I didn't know that. I guess that makes it possible to keep creating new accounts to overcome any ban.
So, shouldn't there perhaps be a feature that would let sysops ban the IP of a signed-in user without actually displaying that IP?
- While you're at it, you may want to think about a better access rights
system than simple sysop/non-sysop. ACLs would probably work best.
Hm. I'm not very familiar with the concept of ACLs (Access Control Lists, I assume). What in particular can they do that userprops cannot?
Well, the idea is that you can set permissions on a per page basis, and do something like
That sounds like fun. It calls for a new table that describes relations between users and articles:
CREATE TABLE relations ( userid int unsigned NOT NULL, articleid int unsigned NOT NULL, type int unsigned NOT NULL );
Then for the 'type' column we would define readable constants within the source code. So, for example, type 1 means the given user can edit that article. 2 means he cannot. The default is, of course, given by an articleprop ("protected").

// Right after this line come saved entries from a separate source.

(** The hazard-pointer walk is not reached when optimistic reads are on. *)
Lemma find_ok_map fuel t M key : inv t M -> enable_optimistic_read_ t = true \/ enable_hazptr_read_ t = false ->
  find hash fuel t key = Some (M !! key).
Proof.
  intros Hi Hopt. rewrite <- (find_embedded_shared_ok t M key Hi). destruct Hi as ((A & B & C) & _).
  unfold find, find_embedded_shared. destruct (position t (hash key)) as [s idx] eqn:Hpos.
  destruct (position_bucket t M A B _ s idx C Hpos) as (b & -> & Hv & _). cbn [mbind option_bind].
  destruct (incremental_rehash_active t); [done|]. assert (even (version b) = true) as -> by (unfold even; by rewrite Hv).
  rewrite andb_true_r. destruct (enable_optimistic_read_ t), (even (seqlock_ t)); cbn [andb]; try done.
  all: try rewrite andb_false_r; try done. destruct Hopt as [?| ->]; done.
Qed.

(** * Changing one bucket *)

(** The hash of an item outside the table is written. *)
Definition with_mem (m : hmem Key) t : table Key := set_arrays m (buckets_ t) (rehash_new_buckets_ t) (size_ t) t.

Lemma core_hash t M A B v h : tcore t M A B -> v ∉ A ∪ B -> tcore (with_mem (set_cached_hash v h (mem t)) t) M A B.
Proof.
  intros [Hmask Hi Hd HM Hsz Hsp Ho Hn] Hv.
  assert (forall p, p ∈ A ∪ B -> hashes (set_cached_hash v h (mem t)) !! p = hashes (mem t) !! p) as Eh.
  { intros p Hp. cbn. rewrite lookup_insert_ne; [done|]. by intros ->. }
  split; try done; change (mem (with_mem (set_cached_hash v h (mem t)) t)) with (set_cached_hash v h (mem t)).
  - split; [|apply Hi]. intros p Hp. rewrite (Eh p Hp). by apply Hi.
  - apply rows_hash; [set_solver|done].
  - cbn [rehash_in_progress_ with_mem set_arrays]. destruct (rehash_in_progress_ t); [|done].
    destruct Hn as (Hinc & (j' & ns & ? & ? & ? & ? & Hb) & Hp & HA & HB).
    split; [done|]. split; [exists j', ns; split_and!; try done; try lia; apply rows_hash; [set_solver|done]|]. split; [done|].
    split; intros p Hp'; unfold slot_of; change (mem (with_mem (set_cached_hash v h (mem t)) t)) with (set_cached_hash v h (mem t));
      rewrite Eh by set_solver; [by apply HA|by apply HB].
Qed.

(** The new contents [S] of the side [s]. *)
Definition new_sides (s : side) S A B : gset node * gset node := match s with Old => (S, B) | New => (A, S) end.

Lemma put_ok t M A B h s idx T m b S sz M' : tcore t M A B -> position t h = (s, idx) -> relinks T (mem t) m ->
  (forall p, p ∈ A ∪ B -> p ∈ T -> p ∈ part (mem t) (side_mask t s) (Z.to_nat idx) (side_set s A B)) ->
  (forall p, p ∈ S -> p ∈ side_set s A B \/ (hashes (mem t) !! p = Some h /\ p ∉ A ∪ B)) ->
  (forall p, p ∈ side_set s A B -> slot_of (mem t) (side_mask t s) p <> Z.to_nat idx -> p ∈ S) ->
  holds hash m b (part m (side_mask t s) (Z.to_nat idx) S) -> version b mod 2 = 0 ->
  let '(A', B') := new_sides s S A B in
  items_ok hash m (A' ∪ B') -> (forall k p, M' !! k = Some p <-> p ∈ A' ∪ B' /\ keys m !! p = Some k) ->
  sz = Z.of_nat (base.size M') -> tcore (put_bucket t s idx b m sz) M' A' B'.
Proof.
  intros C Hpos Hr HT HS1 HS2 Hh Hv. destruct (position_sided t M A B h s idx C Hpos) as (Hs & Hidx & H0).
  pose proof C as [Hmask Hi Hd HM Hsz Hsp Ho Hn].
  assert (forall mask p, slot_of m mask p = slot_of (mem t) mask p) as Esl by (intros; unfold slot_of; by rewrite (proj1 (proj2 Hr))).
  assert (forall p mask, hashes (mem t) !! p = Some h -> slot_of (mem t) mask p = Z.to_nat (Z.land h mask)) as Hslot.
  { intros p mask E. unfold slot_of. by rewrite E. }
  assert (forall p, p ∈ S -> slot_of (mem t) (side_mask t s) p <> Z.to_nat idx -> p ∈ side_set s A B) as HS3.
  { intros p Hp Hne. destruct (HS1 p Hp) as [?|[E _]]; [done|]. rewrite (Hslot p _ E) in Hne. by subst idx. }
  assert (forall p, p ∈ side_set s A B -> slot_of (mem t) (side_mask t s) p <> Z.to_nat idx -> p ∉ T) as HTn.
  { intros p Hp Hne HpT. apply Hne. specialize (HT p (side_sub s A B p Hp) HpT). by apply elem_of_part in HT as [? _]. }
  assert (Z.of_nat (base.size (keys m)) < 2 ^ 64) as Hsp' by by rewrite (proj1 Hr).
  unfold sided in Hs. destruct s; cbn [side_set side_mask new_sides put_bucket] in *; intros Hi' HM' ->.
  - split; [destruct Hmask as (j & ? & ? & ?); exists j; cbn; by rewrite length_insert|done| |done|done|exact Hsp'| |].
    + intros p Hp HpB. destruct (HS1 p Hp) as [?|[_ ?]]; set_solver.
    + apply (rows_update hash T (mem t) m _ _ A); [done|done|done|intros p Hne; split; auto|done|done].
    + cbn. destruct (rehash_in_progress_ t); [|done]. destruct Hn as (Hinc & (j' & ns & ? & ? & ? & ? & Hb) & Hp & HA & HB).
      split; [done|]. split; [exists j', ns; split_and!; try done; try lia|].
      * apply (rows_relinks hash T (mem t)); [done| |done]. intros p HpB HpT.
        specialize (HT p ltac:(set_solver) HpT). apply part_sub in HT. set_solver.
      * split; [done|]. split; intros p Hp'; cbn; rewrite Esl; [|by apply HB].
        destruct (HS1 p Hp') as [?|[E _]]; [by apply HA|]. rewrite (Hslot p _ E). lia.
  - destruct (rehash_in_progress_ t) eqn:Hip; [|done].
    destruct Hn as (Hinc & (j' & ns & Ens & Hj' & Hc & Hlns & Hb) & Hp & HA & HB). rewrite Hc, pow_mask in * by done.
    split; [done|done| |done|done|exact Hsp'| |].
    + intros p HpA Hp'. destruct (HS1 p Hp') as [?|[_ ?]]; set_solver.
    + cbn. apply (rows_relinks hash T (mem t)); [done| |done]. intros p HpA HpT.
      specialize (HT p ltac:(set_solver) HpT). apply part_sub in HT. set_solver.
    + cbn. rewrite Hip. split; [done|]. split.
      * exists j', (<[Z.to_nat idx := b]> ns). cbn. rewrite Ens. split; [done|]. split; [done|]. split; [done|].
        split; [by rewrite length_insert|]. apply (rows_update hash T (mem t) m _ _ B); [done|done|done|intros p Hne; split; auto|done|done].
      * split; [done|]. split; intros p Hp'; cbn; rewrite Esl; [by apply HA|].
        destruct (HS1 p Hp') as [?|[E _]]; [by apply HB|]. rewrite (Hslot p _ E). destruct Hmask as (j & Hj & Hm & _).
        pose proof (land_mask_range h j ltac:(lia)) as Hr'. rewrite <- Hm in Hr'. lia.
Qed.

But then again, maybe it would be better design to actually think about the different actions you can do with an article (edit, move, delete, etc.) and defining permissions (incl. default permissions) based on that. I'll think about that more, but just now it's too late and I'm gong to bed ;-)
Good night, Timwi
Timwi wrote:
Now, for some reason, against all of your advice, I have started to program a Wiki, and by now it's already become a suitable basis for a Phase-IV Wikipedia software, including a database schema.

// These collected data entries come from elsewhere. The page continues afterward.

Definition contains (key : Key) c : bool := bool_decide (is_Some (map_ c !! key)).

(** [while (auto* slot = lru_list_.pop_tail()) destroy_slot(slot);] *)
Fixpoint drain (fuel : nat) c : option compact_cache :=
  '(r, l) ← spec_op PopTail (lru_list_ c);
  match r, fuel with
  | None, _ => Some c
  | Some _, O => None
  | Some p, S fuel => c ← destroy_slot p (set_lru l c); drain fuel c
  end.

Definition flush c : option (outcome * compact_cache) :=
  if shutdown_ c then Some (LogicError, c)
  else
    c ← drain (length (lru_list_ c)) c;
    let c := set_memory 0 (set_map ∅ c) in
    Some (Done, set_stats (store_memory 0) (set_stats (store_size 0) c)).

Definition set_max_size (new_max : Z) c : option compact_cache :=
  let c := set_settings new_max (max_memory_ c) (refresh_time_ c) (shutdown_ c) (hash_overload_threshold_ c) c in
  shrink_to_fit_unlocked (set_stats (store_max_size new_max) c).
Definition set_refresh_time (seconds : Z) c : compact_cache :=
  set_settings (max_size_ c) (max_memory_ c) seconds (shutdown_ c) (hash_overload_threshold_ c) c.
Definition shutdown c : compact_cache :=
  set_settings (max_size_ c) (max_memory_ c) (refresh_time_ c) true (hash_overload_threshold_ c) c.
Definition set_hash_overload_threshold (th : spec_float) c : compact_cache :=
  set_settings (max_size_ c) (max_memory_ c) (refresh_time_ c) (shutdown_ c) th c.

(** [compact_cache(max_size, max_memory)] *)
Definition compact_cache_new (max_size max_memory : Z) : option compact_cache :=
  reserve (Z.min max_size 4096)
    (CompactCache ∅ [] ∅ (Allocator [] 0 0) 0 (CacheStats 0 0 max_size 0 0 0 0 0 max_memory) [] max_size max_memory 60 false
       (S754_finite false 8388608 (-22))).

End cache.

#[global] Arguments compact_cache _ _ {_ _}.
#[global] Arguments cb_event : clear implicits.

(** * The specification *)

(** A list of entries, most recent first, with the time of their last promotion. *)
Section spec.
Context {Key Value : Type} `{Countable Key}.
Context (slot_size : Z).

Definition ent : Type := Key * Value * Z.
Definition ekey (e : ent) : Key := e.1.1.
Implicit Types (l : list ent).

Record spec := Spec {
  ents : list ent;
  slog : list (cb_event Key Value);
  smax : Z;
  smemory : Z;
  srefresh : Z;
  sshut : bool
}.

Definition with_ents l log (a : spec) : spec := Spec l log (smax a) (smemory a) (srefresh a) (sshut a).

Fixpoint s_find (k : Key) l : option (Value * Z) :=
  match l with
  | [] => None
  | (k', v, t) :: l => if decide (k' = k) then Some (v, t) else s_find k l
  end.
Definition s_without (k : Key) l : list ent := filter (fun e => ekey e <> k) l.
Definition s_assign (k : Key) (v : Value) l : list ent := (fun e => if decide (ekey e = k) then (k, v, e.2) else e) <$> l.

(** A promotion that is due moves the entry to the front. *)
Definition s_touch (now refresh : Z) (k : Key) l : list ent :=
  match s_find k l with
  | Some (v, t) => if now <? wrap 32 (t + refresh) then l else (k, v, now) :: s_without k l
  | None => l
  end.

(** The least recent entries leave, oldest first, until [n] are left. *)
Definition evictions l : list (cb_event Key Value) := (fun e => EvEvict (ekey e) e.1.2) <$> reverse l.
Definition evict_to (n : nat) (a : spec) : spec := with_ents (take n (ents a)) (slog a ++ evictions (drop n (ents a))) a.

(** The entries that fit the memory limit. *)
Fixpoint memory_keep (limit : Z) (n : nat) : nat :=
  match n with
  | O => O
  | S n' => if negb (limit =? npos) && (limit <? u64 (slot_size * Z.of_nat n)) then memory_keep limit n' else n
  end.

Acting against all advice is the hallmark of genius and madness. :-)
Should I continue with this?
Sure, but be aware that it's a really big deal to ask people to totally switch. We have a fair amount of built-up investment in what we're using, and while we should *of course* switch to something better, there's a lot to consider.
Do you have a public url for us to view the fruits of your labor?
Jimmy Wales wrote:
Timwi wrote:
Now, for some reason, against all of your advice, I have started to program a Wiki, and by now it's already become a suitable basis for a Phase-IV Wikipedia software, including a database schema.

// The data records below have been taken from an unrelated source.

Lemma evict_for_memory_ok fuel : forall c a rows, refines c a rows -> (length rows <= fuel)%nat ->
  exists c' rows', evict_for_memory slot_size fuel c = Some c' /\ refines c' (evict_to (memory_keep slot_size (smemory a) (length (ents a))) a) rows'.
Proof.
  induction fuel as [|fuel IH]; intros c a rows R Hf; pose proof (size_rows c a rows R) as Hsz; pose proof (ents_rows c a rows R) as Hlen;
    pose proof R as [_ He _ _ Hmem _ _ (_ & Emem & _)]; cbn [evict_for_memory]; unfold should_evict_memory; rewrite Hsz, Emem, Hmem, Hlen.
  - destruct rows; [|cbn in Hf; lia]. rewrite andb_false_r. exists c, []. split; [done|]. by rewrite evict_to_all by (rewrite Hlen; cbn; lia).
  - destruct (decide (rows = [])) as [->|Hne].
    + rewrite andb_false_r. exists c, []. split; [done|]. by rewrite evict_to_all by (rewrite Hlen; cbn; lia).
    + destruct (rows_last rows) as (rows0 & r & ->); [destruct rows; [done|cbn; lia]|].
      rewrite length_app in *. cbn [length] in *. replace (length rows0 + 1)%nat with (S (length rows0)) in * by lia. cbn [memory_keep].
      destruct (Z.eqb_spec (Z.of_nat (S (length rows0))) 0); [lia|]. cbn [negb]. rewrite andb_true_r.
      destruct (negb (smemory a =? npos) && _) eqn:Eover.
      * destruct (evict_ok c a rows0 r R) as (c1 & -> & R1). cbn [mbind option_bind].
        destruct (IH c1 _ rows0 R1) as (c2 & rows2 & E2 & R2); [lia|]. exists c2, rows2. split; [done|]. revert R2.
        cbn [smemory with_ents ents]. rewrite length_fmap. rewrite evict_to_step; [done|done|]. apply memory_keep_le.
      * exists c, (rows0 ++ [r]). split; [done|]. by rewrite evict_to_all by lia.
Qed.

Lemma shrink_ok fuel : forall c a rows, refines c a rows -> (length rows <= fuel)%nat -> 0 <= smax a ->
  exists c' rows', shrink_loop slot_size fuel c = Some c' /\ refines c' (evict_to (room (smax a) a) a) rows'.
Proof.
  induction fuel as [|fuel IH]; intros c a rows R Hf Hmax; pose proof (size_rows c a rows R) as Hsz; pose proof (ents_rows c a rows R) as Hlen;
    pose proof R as [_ He _ _ _ _ _ (Emax & _)]; cbn [shrink_loop]; rewrite Hsz, Emax;
    destruct (Z.ltb_spec (smax a) (Z.of_nat (length rows))), (Z.eqb_spec (smax a) npos) as [En|En]; cbn [andb negb].
  all: try (exists c, rows; split; [done|]; rewrite evict_to_all; [done|]; unfold room; destruct (Z.eqb_spec (smax a) npos); lia).
  - lia.
  - destruct (rows_last rows ltac:(lia)) as (rows0 & r & ->). rewrite length_app in *. cbn [length] in *.
    destruct (evict_ok c a rows0 r R) as (c1 & -> & R1). cbn [mbind option_bind].
    destruct (IH c1 _ rows0 R1) as (c2 & rows2 & E2 & R2); [lia|done|]. exists c2, rows2. split; [done|].
    revert R2. unfold room. cbn [smax with_ents]. destruct (Z.eqb_spec (smax a) npos); [done|]. rewrite evict_to_step by (done || lia). done.
Qed.

(** * Allocation *)

(** The state outside the slots and the allocator. *)
Definition same_rest c c' : Prop :=
  lru_list_ c' = lru_list_ c /\ map_ c' = map_ c /\ current_memory_ c' = current_memory_ c /\ stats_ c' = stats_ c /\ log_ c' = log_ c /\
  max_size_ c' = max_size_ c /\ max_memory_ c' = max_memory_ c /\ refresh_time_ c' = refresh_time_ c /\ shutdown_ c' = shutdown_ c.

Lemma refines_rest c c' a rows : same_rest c c' -> refines c a rows -> slots_ok c' rows -> refines c' a rows.
Proof.
  intros (E1 & E2 & E3 & E4 & E5 & E6 & E7 & E8 & E9) [? ? ? ? ? ? ? ?] Hs.
  split; try congruence; try done; by rewrite ?E2, ?E3, ?E4, ?E6, ?E7, ?E8, ?E9.
Qed.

Acting against all advice is the hallmark of genius and madness. :-)
That's... an interesting way to look at it :)
Should I continue with this?
Sure, but be aware that it's a really big deal to ask people to totally switch. We have a fair amount of built-up investment in what we're using, and while we should *of course* switch to something better, there's a lot to consider.
As I said before, I consider this an experiment and it is mainly for myself to learn how to make an own website (which I've never done before). If it's not going to be used, it's okay, it'll still have been fun to make it.
Do you have a public url for us to view the fruits of your labor?
Well, the only "fruit" I have so far is http://www.lionking.org/~timwi/t/wikipedia/wikipedia-iv.html, which I have mentioned earlier. (Notice that some of this may already be out of date again.) I don't have a server to install my actual software on, and besides, it can't do anything yet anyway (unfortunately I've been distracted quite a bit the past few days).
Greetings, Timwi
Timwi wrote:
Well, the only "fruit" I have so far is http://www.lionking.org/~timwi/t/wikipedia/wikipedia-iv.html, which I have mentioned earlier. (Notice that some of this may already be out of date again.) I don't have a server to install my actual software on, and besides, it can't do anything yet anyway (unfortunately I've been distracted quite a bit the past few days).
did you notice my msg about how to bring special:short and special:long pages back? It's a simple hack but I kinda think its the best way to do this kinda thing data like this should be cached to take work off the db
Lightning
Lightning wrote:
did you notice my msg about how to bring special:short and special:long
I have seen all three of them, and I would have replied to one of them if I had an answer to give you.
With my suggested database structure, this would be easier because you wouldn't need to add a new column to a table that already contains a universe of data.